[Problem to work on] Locate the string "tproc" throughout the material and copy every line in which it occurs.

[Data]
(* ===== verification/Scheduler.v ===== *)
(** The scheduler of thread.c refines an abstract scheduler: a running thread, a
    queue of ready threads and a queue of waiting threads per condition. *)
From Stdlib Require Import ZArith Lia.
From stdpp Require Import base gmap list sets strings.
From S2P Require Import Prelude Pages Heap Pte Memory Thread ThreadLists.

(** ** The abstract scheduler *)

Record asched : Type := ASched {
  run : Z;
  ready : list Z;
  waitq : cond_id → list Z
}.

Definition set_waitq (c : cond_id) (q : list Z) (w : cond_id → list Z) : cond_id → list Z :=
  λ c', if decide (c' = c) then q else w c'.

(** Give up the CPU; the running thread stays runnable when [still] is set. *)
Definition a_suspend (still : bool) (a : asched) : option asched :=
  match ready a with
  | [] => None
  | n :: r => Some (ASched n (r ++ if still then [run a] else []) (waitq a))
  end.
Definition a_broadcast (c : cond_id) (a : asched) : asched :=
  ASched (run a) (ready a ++ waitq a c) (set_waitq c [] (waitq a)).
Definition a_wait (c : cond_id) (a : asched) : option asched :=
  a_suspend false (ASched (run a) (ready a) (set_waitq c (waitq a c ++ [run a]) (waitq a))).

(** ** The representation *)

(** What the scheduler looks at in a thread, besides the links. *)
Definition view (th : thread) : thread_state * option cond_id * option Z * option Z :=
  (tstate th, wait_cond th, tproc th, parent th).

Definition views (s : sched) (x : Z) : option (thread_state * option cond_id * option Z * option Z) :=
  view <$> threads s !! x.

Record sched_rep (s : sched) (a : asched) : Prop := {
  sr_lists : tl_rep s READY_LIST (ready a) ∧ ∀ c, tl_rep s (Some c) (waitq a c);
  sr_ready : ∀ x st w p q, views s x = Some (st, w, p, q) → x ∈ ready a ↔ st = THREAD_READY;
  sr_wait : ∀ x st w p q c, views s x = Some (st, w, p, q) →
    x ∈ waitq a c ↔ st = THREAD_WAITING ∧ w = Some c;
  sr_cur : CURTHR s = run a;
  sr_run : ∀ x st w p q, views s x = Some (st, w, p, q) → st = THREAD_RUNNING → x = run a;
  sr_idle : ∃ st w p q, views s (idle_thread s) = Some (st, w, p, q) ∧
    (st = THREAD_READY ∨ st = THREAD_RUNNING);
  sr_proc : ∀ x st w p q, views s x = Some (st, w, Some p, q) → is_Some (proc_mtag s !! p)
}.

(** The current thread is RUNNING: the state between calls. *)
Definition running (s : sched) : Prop :=
  ∃ w p q, views s (CURTHR s) = Some (THREAD_RUNNING, w, p, q).

Lemma views_links s s' : same_but_links s s' → ∀ x, views s' x = views s x.
Proof.
  intros (Hx & _) x. unfold views. specialize (Hx x).
  destruct (threads s !! x) as [th|], (threads s' !! x) as [th'|]; try done.
  apply (inj Some) in Hx. cbn [fmap option_fmap option_map]. f_equal.
  apply set_next_fields in Hx as (H1 & H2 & H3 & H4 & _). unfold view. congruence.
Qed.

Lemma views_upd t f s th x :
  threads s !! t = Some th →
  views (with_threads <[t := f th]> s) x = if decide (x = t) then Some (view (f th)) else views s x.
Proof.
  intros Ht. unfold views. cbn. destruct (decide (x = t)) as [->|].
  - by rewrite lookup_insert_eq.
  - by rewrite lookup_insert_ne.
Qed.

Lemma views_Some s x st w p q :
  views s x = Some (st, w, p, q) →
  ∃ th, threads s !! x = Some th ∧ tstate th = st ∧ wait_cond th = w ∧ tproc th = p ∧ parent th = q.
Proof.
  unfold views. destruct (threads s !! x) as [th|]; [|done]. intros [= <- <- <- <-]. eauto 10.
Qed.
Lemma views_thread s x th : threads s !! x = Some th → views s x = Some (view th).
Proof. intros Ht. unfold views. by rewrite Ht. Qed.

[Result]
  (tstate th, wait_cond th, tproc th, parent th).
  ∃ th, threads s !! x = Some th ∧ tstate th = st ∧ wait_cond th = w ∧ tproc th = p ∧ parent th = q.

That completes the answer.